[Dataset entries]

(** * ActiveWidgetStore: a shallow embedding of src/stores/ActiveWidgetStore.js

    The store is a singleton [EventEmitter] holding one pointer
    ([_persistentWidgetId]) and three plain JavaScript objects used as maps
    from widget id to capabilities, messaging channel and room id.

    Modelling choices, all read off the source:
    - a plain object used as a map is the list of its own properties in
      creation order; [for (k in o)] visits array-index keys first, in
      ascending numeric order, then the other keys in creation order;
      lookups read own properties only, so widget ids that name a member of
      [Object.prototype] are outside the model;
    - a method is a function from the state to the new state, the list of
      effects it had on its collaborators (event emission, console, channel
      calls, client and dispatcher subscriptions) and a completion, which is
      a return value or a thrown error;
    - a [WidgetMessaging] instance is a collaborator whose source is not part
      of this file: each of its methods is given by the way it completes,
      and thrown values are [Error] objects carrying a message.  Listeners of
      ['update'] and collaborator methods do not call back into the store. *)

From Stdlib Require Import List String Ascii Bool NArith Arith Lia Permutation.
Import ListNotations.
Open Scope string_scope.

Set Implicit Arguments.

(** ** JavaScript values that flow through the store *)

Inductive jsval : Type :=
| JUndefined
| JNull
| JBool (b : bool)
| JString (s : string).

Definition jsval_eq_dec (x y : jsval) : {x = y} + {x <> y}.
Proof. decide equality; [apply bool_dec | apply string_dec]. Defined.

(** [x === y] on the values above. *)
Definition strict_eq (x y : jsval) : bool :=
  if jsval_eq_dec x y then true else false.

(** ToBoolean. *)
Definition truthy (v : jsval) : bool :=
  match v with
  | JUndefined | JNull => false
  | JBool b => b
  | JString s => negb (s =? "")
  end.

(** ToPropertyKey: the key under which [o[v]] reads and writes. *)
Definition prop_key (v : jsval) : string :=
  match v with
  | JUndefined => "undefined"
  | JNull => "null"
  | JBool true => "true"
  | JBool false => "false"
  | JString s => s
  end.

(** ** Plain objects used as maps *)

Module JsObject.

(** Own enumerable properties, oldest first. *)
Definition t (V : Type) : Type := list (string * V).

Section Ops.
Variable V : Type.

Definition empty : t V := [].

(** [o[k]]: [None] stands for [undefined]. *)
Fixpoint get (k : string) (o : t V) : option V :=
  match o with
  | [] => None
  | (k', v) :: r => if k' =? k then Some v else get k r
  end.

(** [o.hasOwnProperty(k)]. *)
Definition has_own (k : string) (o : t V) : bool :=
  match get k o with Some _ => true | None => false end.

(** [o[k] = v]: an existing property keeps its place, a new one is
    created last. *)
Fixpoint set (k : string) (v : V) (o : t V) : t V :=
  match o with
  | [] => [(k, v)]
  | (k', v') :: r => if k' =? k then (k', v) :: r else (k', v') :: set k v r
  end.

(** [delete o[k]]. *)
Definition delete (k : string) (o : t V) : t V :=
  filter (fun p => negb (fst p =? k)) o.

Definition own_keys (o : t V) : list string := map fst o.

(** No key is recorded twice. *)
Definition wf (o : t V) : Prop := NoDup (own_keys o).
End Ops.

(** *** Enumeration order of [for ... in] *)

Definition digit (c : ascii) : option N :=
  let n := N_of_ascii c in
  if (48 <=? n)%N && (n <=? 57)%N then Some (n - 48)%N else None.

Fixpoint digits (s : string) (acc : N) : option N :=
  match s with
  | EmptyString => Some acc
  | String c r =>
      match digit c with
      | Some d => digits r (10 * acc + d)%N
      | None => None
      end
  end.

(** The array index a key denotes, if it is a canonical numeric string
    below 2^32 - 1. *)
Definition array_index (s : string) : option N :=
  match s with
  | EmptyString => None
  | String c r =>
      if (Ascii.eqb c "0") && negb (r =? "") then None
      else match digits s 0 with
           | Some n => if (n <? 4294967295)%N then Some n else None
           | None => None
           end
  end.

Fixpoint insert_by_index (x : N * string) (l : list (N * string))
  : list (N * string) :=
  match l with
  | [] => [x]
  | y :: r => if (fst x <=? fst y)%N then x :: l else y :: insert_by_index x r
  end.

Fixpoint sort_by_index (l : list (N * string)) : list (N * string) :=
  match l with
  | [] => []
  | x :: r => insert_by_index x (sort_by_index r)
  end.

Fixpoint index_keys (ks : list string) : list (N * string) :=
  match ks with
  | [] => []
  | k :: r =>
      match array_index k with
      | Some n => (n, k) :: index_keys r
      | None => index_keys r
      end
  end.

* _INSTRUCTIONS FOR THE TASK_
What is needed is an exact transcription of every entry above.

* _SOLUTION FOR THIS TASK_
(** * ActiveWidgetStore: a shallow embedding of src/stores/ActiveWidgetStore.js

    The store is a singleton [EventEmitter] holding one pointer
    ([_persistentWidgetId]) and three plain JavaScript objects used as maps
    from widget id to capabilities, messaging channel and room id.

    Modelling choices, all read off the source:
    - a plain object used as a map is the list of its own properties in
      creation order; [for (k in o)] visits array-index keys first, in
      ascending numeric order, then the other keys in creation order;
      lookups read own properties only, so widget ids that name a member of
      [Object.prototype] are outside the model;
    - a method is a function from the state to the new state, the list of
      effects it had on its collaborators (event emission, console, channel
      calls, client and dispatcher subscriptions) and a completion, which is
      a return value or a thrown error;
    - a [WidgetMessaging] instance is a collaborator whose source is not part
      of this file: each of its methods is given by the way it completes,
      and thrown values are [Error] objects carrying a message.  Listeners of
      ['update'] and collaborator methods do not call back into the store. *)

From Stdlib Require Import List String Ascii Bool NArith Arith Lia Permutation.
Import ListNotations.
Open Scope string_scope.

Set Implicit Arguments.

(** ** JavaScript values that flow through the store *)

Inductive jsval : Type :=
| JUndefined
| JNull
| JBool (b : bool)
| JString (s : string).

Definition jsval_eq_dec (x y : jsval) : {x = y} + {x <> y}.
Proof. decide equality; [apply bool_dec | apply string_dec]. Defined.

(** [x === y] on the values above. *)
Definition strict_eq (x y : jsval) : bool :=
  if jsval_eq_dec x y then true else false.

(** ToBoolean. *)
Definition truthy (v : jsval) : bool :=
  match v with
  | JUndefined | JNull => false
  | JBool b => b
  | JString s => negb (s =? "")
  end.

(** ToPropertyKey: the key under which [o[v]] reads and writes. *)
Definition prop_key (v : jsval) : string :=
  match v with
  | JUndefined => "undefined"
  | JNull => "null"
  | JBool true => "true"
  | JBool false => "false"
  | JString s => s
  end.

(** ** Plain objects used as maps *)

Module JsObject.

(** Own enumerable properties, oldest first. *)
Definition t (V : Type) : Type := list (string * V).

Section Ops.
Variable V : Type.

Definition empty : t V := [].

(** [o[k]]: [None] stands for [undefined]. *)
Fixpoint get (k : string) (o : t V) : option V :=
  match o with
  | [] => None
  | (k', v) :: r => if k' =? k then Some v else get k r
  end.

(** [o.hasOwnProperty(k)]. *)
Definition has_own (k : string) (o : t V) : bool :=
  match get k o with Some _ => true | None => false end.

(** [o[k] = v]: an existing property keeps its place, a new one is
    created last. *)
Fixpoint set (k : string) (v : V) (o : t V) : t V :=
  match o with
  | [] => [(k, v)]
  | (k', v') :: r => if k' =? k then (k', v) :: r else (k', v') :: set k v r
  end.

(** [delete o[k]]. *)
Definition delete (k : string) (o : t V) : t V :=
  filter (fun p => negb (fst p =? k)) o.

Definition own_keys (o : t V) : list string := map fst o.

(** No key is recorded twice. *)
Definition wf (o : t V) : Prop := NoDup (own_keys o).
End Ops.

(** *** Enumeration order of [for ... in] *)

Definition digit (c : ascii) : option N :=
  let n := N_of_ascii c in
  if (48 <=? n)%N && (n <=? 57)%N then Some (n - 48)%N else None.

Fixpoint digits (s : string) (acc : N) : option N :=
  match s with
  | EmptyString => Some acc
  | String c r =>
      match digit c with
      | Some d => digits r (10 * acc + d)%N
      | None => None
      end
  end.

(** The array index a key denotes, if it is a canonical numeric string
    below 2^32 - 1. *)
Definition array_index (s : string) : option N :=
  match s with
  | EmptyString => None
  | String c r =>
      if (Ascii.eqb c "0") && negb (r =? "") then None
      else match digits s 0 with
           | Some n => if (n <? 4294967295)%N then Some n else None
           | None => None
           end
  end.

Fixpoint insert_by_index (x : N * string) (l : list (N * string))
  : list (N * string) :=
  match l with
  | [] => [x]
  | y :: r => if (fst x <=? fst y)%N then x :: l else y :: insert_by_index x r
  end.

Fixpoint sort_by_index (l : list (N * string)) : list (N * string) :=
  match l with
  | [] => []
  | x :: r => insert_by_index x (sort_by_index r)
  end.

Fixpoint index_keys (ks : list string) : list (N * string) :=
  match ks with
  | [] => []
  | k :: r =>
      match array_index k with
      | Some n => (n, k) :: index_keys r
      | None => index_keys r
      end
  end.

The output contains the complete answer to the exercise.